¶Beware of QueryPerformanceCounter()
When it comes to high-precision timing on Windows, many have gotten used to using the CPU's time stamp counter (TSC). The time stamp counter is a 64-bit counter that was added to most x86 CPUs starting around the Pentium era, and which counts up at the clock rate of the CPU. The TSC is generally readable via the RDTSC instruction from user mode, making it the fastest, easiest, and most precise time base available on modern machines.
Alas, it is rather unsafe to use.
The first problem you quickly run into is that there is no easy way to accurately and reliably determine the clock speed of the CPU, short of perhaps doing calibration over a longish period of time. Sometimes you don't need super accuracy or only need to deal with timing ratios, in which this doesn't matter. However, you're still screwed when you discover that on CPUs with speed switching, the speed at which the TSC counts will change when the CPU speeds up or slows down, which makes the TSC's rate swing all over the place. And if this weren't enough, the TSC is not always synchronized on dual-core or SMP systems, meaning that the reading from the TSC will jump back and forth by as much as 0.2ms as the kernel moves your thread back and forth across the CPUs. Programs which do not have adequate safety protection may be surprised when time momentarily runs backwards.
For reasons like these, Microsoft now recommends that you use QueryPerformanceCounter() to do high-precision timing. What they don't tell you, though, is that QPC() is equally broken.
The documentation for QueryPerformanceFrequency() says that not all systems have a high-performance counter. Truth be told, I've never seen a system that didn't support QPF/QPC, including ones running Windows 98, NT4, and XP. However, the timer that is used can vary widely between systems. On Win9x systems that I've seen, QPF() returns 1193181 -- which looks suspiciously like the clock rate of the venerable 8253/8254 timer. On a PIII-based Windows 2000 system, I got 3549545, which happens to be the frequency of the NTSC color subcarrier, but is probably just a factor of a common clock crystal used by some chipset timer. And I've also seen the CPU clock speed show up, or CPU clock divided by 3.
Some of these timers used for QPC also have bugs.

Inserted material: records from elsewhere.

(** A runtime whose tree has just thrown. *)
Definition faulted_runtime : BTRuntime :=
  with_running true (with_run (mkRunStatus FAILURE false 1 0 "boom" [])
    (with_def (mkDefinition true "tree.xml" "<root/>" (mkVersion "bt" "tree.xml" "00" "top_level_file")) bt_runtime0)).

Lemma execution_reason_explains_witness :
  execution_reason (Automation.status FAULT faulted_runtime) true FAULT = "terminal_failure".
Proof.
  pose proof (execution_reason_explains FAULT faulted_runtime eq_refl eq_refl ltac:(done)) as H.
  vm_compute. reflexivity.
Defined.

(** *** Counting devices *)

Lemma total_device_count_from (r : DeviceRegistry) (providers : list (string * bool)) n :
  foldl (λ n p, n + length (get_devices_for_provider r p.1))%nat n providers =
  (n + total_device_count r providers)%nat.
Proof.
  unfold total_device_count. revert n. induction providers as [|p l IH]; intros n; simpl; [lia|].
  rewrite IH, (IH (length _)). lia.
Qed.

(** Splitting a list by a key: the parts of distinct keys that cover it add up. *)
Lemma filter_by_key_length {A} (key : A → string) (keys : list string) (l : list A) :
  NoDup keys → Forall (λ x, key x ∈ keys) l →
  length l = sum_list ((λ k, length (filter (λ x, key x = k) l)) <$> keys).
Proof.
  intros Hnd Hall. induction Hall as [|x l Hx _ IH]; simpl.
  { clear Hnd. induction keys; simpl; auto. }
  rewrite IH. clear IH. induction Hnd as [|k keys Hk Hnd IH]; [by apply not_elem_of_nil in Hx|]. simpl.
  rewrite filter_cons. destruct (decide (key x = k)) as [<-|Hne]; simpl.
  - do 3 f_equal. apply list_fmap_ext. intros i k' Hk'. simpl.
    rewrite filter_cons_False; [done|]. intros E. rewrite E in Hk. by apply Hk, (list_elem_of_lookup_2 _ i).
  - apply elem_of_cons in Hx as [?|Hx]; [done|]. specialize (IH Hx). rewrite plus_n_Sm. f_equal. exact IH.
Qed.

(** The device count of [GET /v0/runtime/status] is the registry's: when the
    providers listed are distinct and every device belongs to one of them, each
    device is counted exactly once. *)
Theorem status_counts_every_device (r : DeviceRegistry) (providers : list (string * bool)) :
  NoDup providers.*1 → Forall (λ d, provider_id d ∈ providers.*1) (get_all_devices r) →
  total_device_count r providers = device_count r.
Proof.
  intros Hnd Hall. unfold device_count. rewrite (filter_by_key_length provider_id providers.*1 (devices_ r)) by done.
  clear Hnd Hall. induction providers as [|p l IH]; simpl; [done|].
  unfold total_device_count. simpl. by rewrite total_device_count_from, IH.
Qed.

Lemma status_counts_every_device_witness : total_device_count LadderBench.registry [("sim0", true); ("sim1", false)] = 1%nat.
Proof.
  apply (status_counts_every_device LadderBench.registry [("sim0", true); ("sim1", false)]).
  - apply (bool_decide_unpack _). by vm_compute.
  - apply (bool_decide_unpack _). by vm_compute.
Defined.

(** *** Device state *)

(** [GET /v0/state/{provider}/{device}] shows the cache.  For a device that is
    registered and cached it answers 200 with one entry for each cached signal
    that is asked for and no others, each once, under any iteration order, and
    with the worst quality among the entries shown, or UNAVAILABLE when its
    provider is; 404 and 503 say which of the two is missing. *)
Theorem device_state_answers (iter : gmap string CachedSignalValue → list (string * CachedSignalValue))
    (quality_number : Quality → Z) (p d : string) (rest wanted : list string) (r : DeviceRegistry) (cache : StateCache)
    (now : Z) :
  (∀ m, iter m ≡ₚ map_to_list m) →
  let resp := handle_get_device_state iter quality_number (p :: d :: rest) wanted r cache now in
  match get_device_copy r p d with
  | None => rs_status resp = 404
  | Some device =>
      match get_device_state cache (get_handle device) with
      | None => rs_status resp = 503
      | Some state =>
          rs_status resp = 200 ∧
          ∃ shown q, NoDup shown.*1 ∧
            (∀ sid v, (sid, v) ∈ shown ↔ ds_signals state !! sid = Some v ∧ (wanted = [] ∨ sid ∈ wanted)) ∧
            jget "values" (rs_body resp) = Some (JArray ((λ s, encode_signal_value s.2 s.1 now) <$> shown)) ∧
            jget "quality" (rs_body resp) =
              Some (JString (if ds_provider_available state then http_quality_to_string q else "UNAVAILABLE")) ∧
            (q = QUALITY_OK ∨ ∃ sid v, (sid, v) ∈ shown ∧ csv_quality v = q) ∧
            ∀ sid v, (sid, v) ∈ shown → quality_number (csv_quality v) ≤ quality_number q
      end
  end.
Proof.
  intros Hiter. unfold handle_get_device_state. simpl parse_path_params. cbv iota beta.
  destruct (get_device_copy r p d) as [device|]; [|done].
  destruct (get_device_state cache (get_handle device)) as [state|]; [|done].
  set (shown := filter _ _). split; [done|]. exists shown, (foldl (worse quality_number) QUALITY_OK shown).
  destruct (foldl_worse quality_number shown QUALITY_OK) as (_ & Hmax & Hfrom).
  assert (∀ sid v, (sid, v) ∈ shown ↔ ds_signals state !! sid = Some v ∧ (wanted = [] ∨ sid ∈ wanted)) as Hin.
  { intros sid v. unfold shown. rewrite list_elem_of_filter, Hiter, elem_of_map_to_list. unfold wanted_signal. simpl. tauto. }
  split_and!; [| exact Hin| | | |].
  - apply (sublist_NoDup _ (iter (ds_signals state)).*1).
    + rewrite Hiter. apply NoDup_fst_map_to_list.
    + unfold shown. generalize (iter (ds_signals state)). intros l.
      induction l as [|x l IH]; [constructor|]. rewrite filter_cons. case_decide; by constructor.
  - apply send_ok_member. done.
  - rewrite send_ok_member by done. simpl. unfold device_quality. by destruct (ds_provider_available state).
  - destruct Hfrom as [->|([sid v] & Hs & ->)]; [by left|right; by exists sid, v].
  - intros sid v Hs. rewrite Forall_forall in Hmax. by apply (Hmax (sid, v)).
Qed.

Lemma device_state_answers_witness :
  rs_status (handle_get_device_state map_to_list (λ _, 0) ["sim0"; "a"] ["x"] 
    (commit_provider_devices "sim0" [polled_device "sim0" "a"] true empty_registry) sample_run 5) = 200.
Proof.
  pose proof (device_state_answers map_to_list (λ _, 0) "sim0" "a" [] ["x"]
    (commit_provider_devices "sim0" [polled_device "sim0" "a"] true empty_registry) sample_run 5 ltac:(done)) as H.
  cbv zeta in H. set (x := rs_status _) in H |- *.
  assert (is_Some (get_device_copy (commit_provider_devices "sim0" [polled_device "sim0" "a"] true empty_registry) "sim0" "a"
            ≫= λ d, get_device_state sample_run (get_handle d))) as [st Hst] by (vm_compute; by eexists).
  destruct (get_device_copy _ _ _) as [dev|]; [|discriminate Hst]. simpl in Hst. rewrite Hst in H. exact (proj1 H).
Defined.
Definition run_envelope (run : Run) : Response := send_ok [("run", run_to_json run)].

(** The run in a URL: the first capture, or nothing. *)
Definition run_id_of (matches : list string) : string := match matches with id :: _ => id | [] => "" end.

Definition not_enabled : Response := send_error HTTP_UNAVAILABLE "Run registry not enabled".

(** What the environment answers one operation: clocks, randomness, the two writes. *)
Record OpEnv := mkOpEnv {
  oe_mint_now : Z; oe_rng1 : Z; oe_rng2 : Z; oe_now : Z; oe_now1 : Z; oe_now2 : Z; oe_io1 : Io; oe_io2 : Io;
}.

Section Handlers.
Context (parse : string → string + json) (dump_error : string).
Context `{JsonLines} (cast : double → Z) (anolis_version : string).

(** A body that may be absent. *)
Definition optional_body (body : string) : result json :=
  if bool_decide (body = "") then Ok (JObject []) else parse_body parse body.

(** ** [POST /v0/runs] *)

Definition open_spec (body : json) : result RunOpenSpec :=
  try label <- label_from_open_request body ;;
  Ok (mkOpenSpec label (default (JObject []) (jmember as_object "params" body))
        (match jmember as_object "tag_scope" body with Some s => parse_tag_scope s | None => mkScope [] [] [] end)).

(** The automation version recorded, from the engine's when it has one. *)
Definition version_record (v : option AutomationVersion) : option AutomationVersionRecord :=
  match v with
  | Some v => if bool_decide (Automation.av_engine_kind v = "") then None
              else Some (RunJournal.mkVersion (Automation.av_engine_kind v) (Automation.av_id v) (Automation.av_digest v)
                           (Automation.av_digest_scope v))
  | None => None
  end.

Definition handle_post_runs (body : string) (engine : option AutomationVersion) (e : OpEnv) (journal : option RunJournal)
    : Response * option RunJournal :=
  match journal with
  | None => (not_enabled, None)
  | Some j =>
      match (try doc <- optional_body body ;; open_spec doc) with
      | Err error => (send_error HTTP_INVALID_ARGUMENT error, journal)
      | Ok spec =>
          match open cast anolis_version spec (version_record engine) (oe_mint_now e) (oe_rng1 e) (oe_rng2 e) (oe_now e)
                  (oe_now1 e) (oe_now2 e) (oe_io1 e) (oe_io2 e) j with
          | (None, j') => (escaped dump_error, Some j')
          | (Some (Err error), j') => (send_error HTTP_FAILED_PRECONDITION error, Some j')
          | (Some (Ok run), j') => (run_envelope run, Some j')
          end
      end
  end.

(** ** [POST /v0/runs/{run_id}/close] *)

Definition requested_reason (body : string) : result CloseReason :=
  if bool_decide (body = "") then Ok OperatorStop
  else
    try doc <- parse_body parse body ;;
    match jmember jstring "close_reason" doc with
    | None => Ok OperatorStop
    | Some s => match close_reason_from_string s with
                | None => Err "Invalid close_reason (expected operator_stop|completed|failed|superseded)"
                | Some reason => Ok reason
                end
    end.

Definition handle_post_run_close (matches : list string) (body : string) (e : OpEnv) (journal : option RunJournal)
    : Response * option RunJournal :=
  match journal with
  | None => (not_enabled, None)
  | Some j =>
      match requested_reason body with
      | Err error => (send_error HTTP_INVALID_ARGUMENT error, journal)
      | Ok reason =>
          match close cast (run_id_of matches) reason (oe_now e) (oe_now1 e) (oe_now2 e) (oe_io1 e) (oe_io2 e) j with
          | (None, j') => (escaped dump_error, Some j')
          | (Some (Err error), j') => (send_error HTTP_NOT_FOUND error, Some j')
          | (Some (Ok run), j') => (run_envelope run, Some j')
          end
      end
  end.

(** ** Reading runs *)

Definition handle_get_runs (limit offset : option string) (journal : option RunJournal) : Response :=
  match journal with
  | None => not_enabled
  | Some j =>
      let page := list_runs (Z.to_nat (page_limit limit 50 200)) (Z.to_nat (page_offset offset)) j in
      send_ok [("runs", JArray (run_to_json <$> page)); ("count", JInt (Z.of_nat (length page)))]
  end.
(* ===== verification/Sse.v ===== *)
(** * The event stream ([GET /v0/events], [core/http/handlers/state_handlers.cpp])

    The text of one event, the loop that writes a stream, and the admission of
    clients.  Handlers and streams run on several threads: the test of the client
    count, the subscription and the increment are separate steps, and so are the
    decrement at the end of a stream and the release of its subscription.
    Response headers and log lines are left out. *)

From S2P Require Import Prelude Protocol Json Parameters EventEmitter StateCache.
From S2P Require Import HttpGate HttpJson HttpControl.
From S2P Require Telemetry.

(** ** The text of an event *)

Definition sse_event_name (e : Event) : string :=
  match e with
  | StateUpdate _ _ _ _ _ _ _ => "state_update"
  | QualityChange _ _ _ _ _ _ _ => "quality_change"
  | DeviceAvailability _ _ _ _ _ => "device_availability"
  | DeviceRemoved _ _ _ _ => "device_removed"
  | ModeChange _ _ _ _ => "mode_change"
  | StopChainChange _ _ _ _ _ => "stop_chain_change"
  | StopChainMismatchChange _ _ _ _ _ _ => "stop_chain_mismatch"
  | ParameterChange _ _ _ _ _ => "parameter_change"
  | AutomationCallFailed _ _ _ _ _ _ => "automation_call_failed"
  | AutomationFault _ _ _ _ => "automation_fault"
  end.

Definition encode_typed_value (v : TypedValue) : json :=
  match v with
  | TDouble d => jobject [("type", JString "double"); ("double", JFloat d)]
  | TInt64 z => jobject [("type", JString "int64"); ("int64", JInt z)]
  | TUint64 z => jobject [("type", JString "uint64"); ("uint64", JInt z)]
  | TBool b => jobject [("type", JString "bool"); ("bool", JBool b)]
  | TString s => jobject [("type", JString "string"); ("string", JString s)]
  end.

Definition event_quality_json (q : EQuality) : json := JString (Telemetry.quality_to_string q).
Example auto_always_allowed_witness :
  let s := SystemBench.ask "AUTO" (SystemBench.ask "MANUAL" (SystemBench.start false)) in
  current_mode_ (sy_runtime s) = AUTO ∧ latched_flag (sw_ctl (rw_safe (world (sy_runtime s)))) = false ∧
  ¬ has_actuating_function (dp_registry (sy_deployment s)).
Proof.
  set (s := SystemBench.ask _ _).
  assert (current_mode_ (sy_runtime s) = AUTO) as Hm by (vm_compute; reflexivity).
  assert ((SystemBench.booted false).1 = Some (Ok tt)) as Eb by (vm_compute; reflexivity).
  destruct (auto_always_allowed (L := Controller * nat) (D := DeviceLossLatch) (H1 := plain_text) (H2 := Bench.names)
    (H3 := bit_text) (H4 := StopBench.q_names) (H5 := ascii_codec) (λ _, 0) SystemBench.parse (λ _, "") ""
    (SystemBench.config false) SystemBench.io 60000 (empty_fs true) (SystemBench.booted false).2 SystemBench.rest ∅ s)
    as (_ & Hl & Hf).
  - rewrite <- Eb. apply surjective_pairing.
  - eapply rtc_l; [apply (sys_mode _ _ _ _ _ SystemBench.moment "MANUAL")|].
    apply rtc_once, (sys_mode _ _ _ _ _ SystemBench.moment "AUTO").
  - exact Hm.
  - split; [exact Hm|]. split.
    { assert (sy_loop s = true) as Hloop by (vm_compute; reflexivity).
      destruct (Hl Hloop) as [_ [El|(st & now & body & _ & Ed)]]; [exact El|]. simpl in Ed. discriminate Ed. }
    destruct Hf as [(h & Hh & _)|Hf]; [|exact Hf].
    change (h ∈ []) in Hh. exact (False_ind _ (not_elem_of_nil h Hh)).
Defined.
(* ===== verification/Workers.v ===== *)
(** * The service threads

    The threads behind [StateCache::start_polling] and [stop_polling]
    ([core/state/state_cache.cpp]), [HealthSnapshotTask]
    ([core/telemetry/health_snapshot_task.cpp]) and [InfluxSink]'s flush loop
    ([core/telemetry/influx_sink.hpp]): how they start, what one turn of each loop
    does, and how the main thread stops them, in the order of [Runtime::shutdown].
    The polling and health threads are instances of one loop guarded by a flag;
    the flush loop is taken apart at every lock it takes and at the post between
    them.  What the clocks, the providers and the server answer are inputs of the
    steps. *)

From S2P Require Import Prelude Parameters Config Json EventEmitter StateCache Health Telemetry.

(** ** A thread that runs while its flag is set *)

(** [NotStarted]: not joinable. *)
Inductive Phase := NotStarted | AtCheck | InPass | Exited.

#[export] Instance Phase_eq_dec : EqDecision Phase.
Proof. solve_decision. Defined.

Record Worker (W : Type) := mkWorker {
  wk_active : bool;
  wk_phase : Phase;
  wk_world : W;
}.
Arguments mkWorker {W}.
Arguments wk_active {W}.
Arguments wk_phase {W}.
Arguments wk_world {W}.

Section Worker.
Context {W I : Type} (pass : I → W → W).

(** The flag set and the thread assigned; [None]: a joinable thread is assigned to,
    which ends the process. *)
Definition launch (k : Worker W) : option (Worker W) :=
  match wk_phase k with
  | NotStarted => Some (mkWorker true AtCheck (wk_world k))
  | _ => None
  end.

(** One move of the thread. *)
Definition worker_move (i : I) (k : Worker W) : Worker W :=
  match wk_phase k with
  | AtCheck => mkWorker (wk_active k) (if wk_active k then InPass else Exited) (wk_world k)
  | InPass => mkWorker (wk_active k) AtCheck (pass i (wk_world k))
  | NotStarted | Exited => k
  end.

Definition request_stop (k : Worker W) : Worker W := mkWorker false (wk_phase k) (wk_world k).

(** [if (thread.joinable()) thread.join()]; [None]: it waits. *)
Definition join (k : Worker W) : option (Worker W) :=
  match wk_phase k with
  | NotStarted => Some k
  | Exited => Some (mkWorker (wk_active k) NotStarted (wk_world k))
  | AtCheck | InPass => None
  end.
End Worker.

When I was looking at some anomalous capture logs from one of my systems, I noticed that the global_clock values from the capture subsystem, which were recorded in the capture log, occasionally jumped forward or backward by a few seconds compared to the video capture clock. (While video capture drivers are notoriously flaky, there were no gaps in the video and I'm pretty sure my PlayStation 2 didn't burp for three seconds.) When I tried Windows XP x64 Edition, the HAL used the CPU TSC for QueryPerformanceCounter() without realizing that Cool & Quiet would cause it to run at half normal speed. And recently, I've had the pleasure of seeing a dual-core system where use of the TSC exposed QPC-based programs to the same CPU-mismatch bug that RDTSC incurred. So, realistically, using QPC() actually exposes you to all of the existing problems of the time stamp counter AND some other bugs.
So, what to do?
I switched VirtualDub's capture subsystem from QueryPerformanceCounter() to timeGetTime(). I had to give up microsecond precision for only millisecond, but it's more reliable. If you don't really need high precision, you can use GetTickCount(), which has terrible precision on Win9x (55ms), but it's reliable, and it's fast, since it just reads a counter in memory. If you're a user suffering from this problem, you can try fixing the problem by adding /usepmtimer to the end of the boot.ini entry, which switches QPC() to use an alternate timer (usual disclaimers apply; back up data before trying; no purchase necessary; void where prohibited).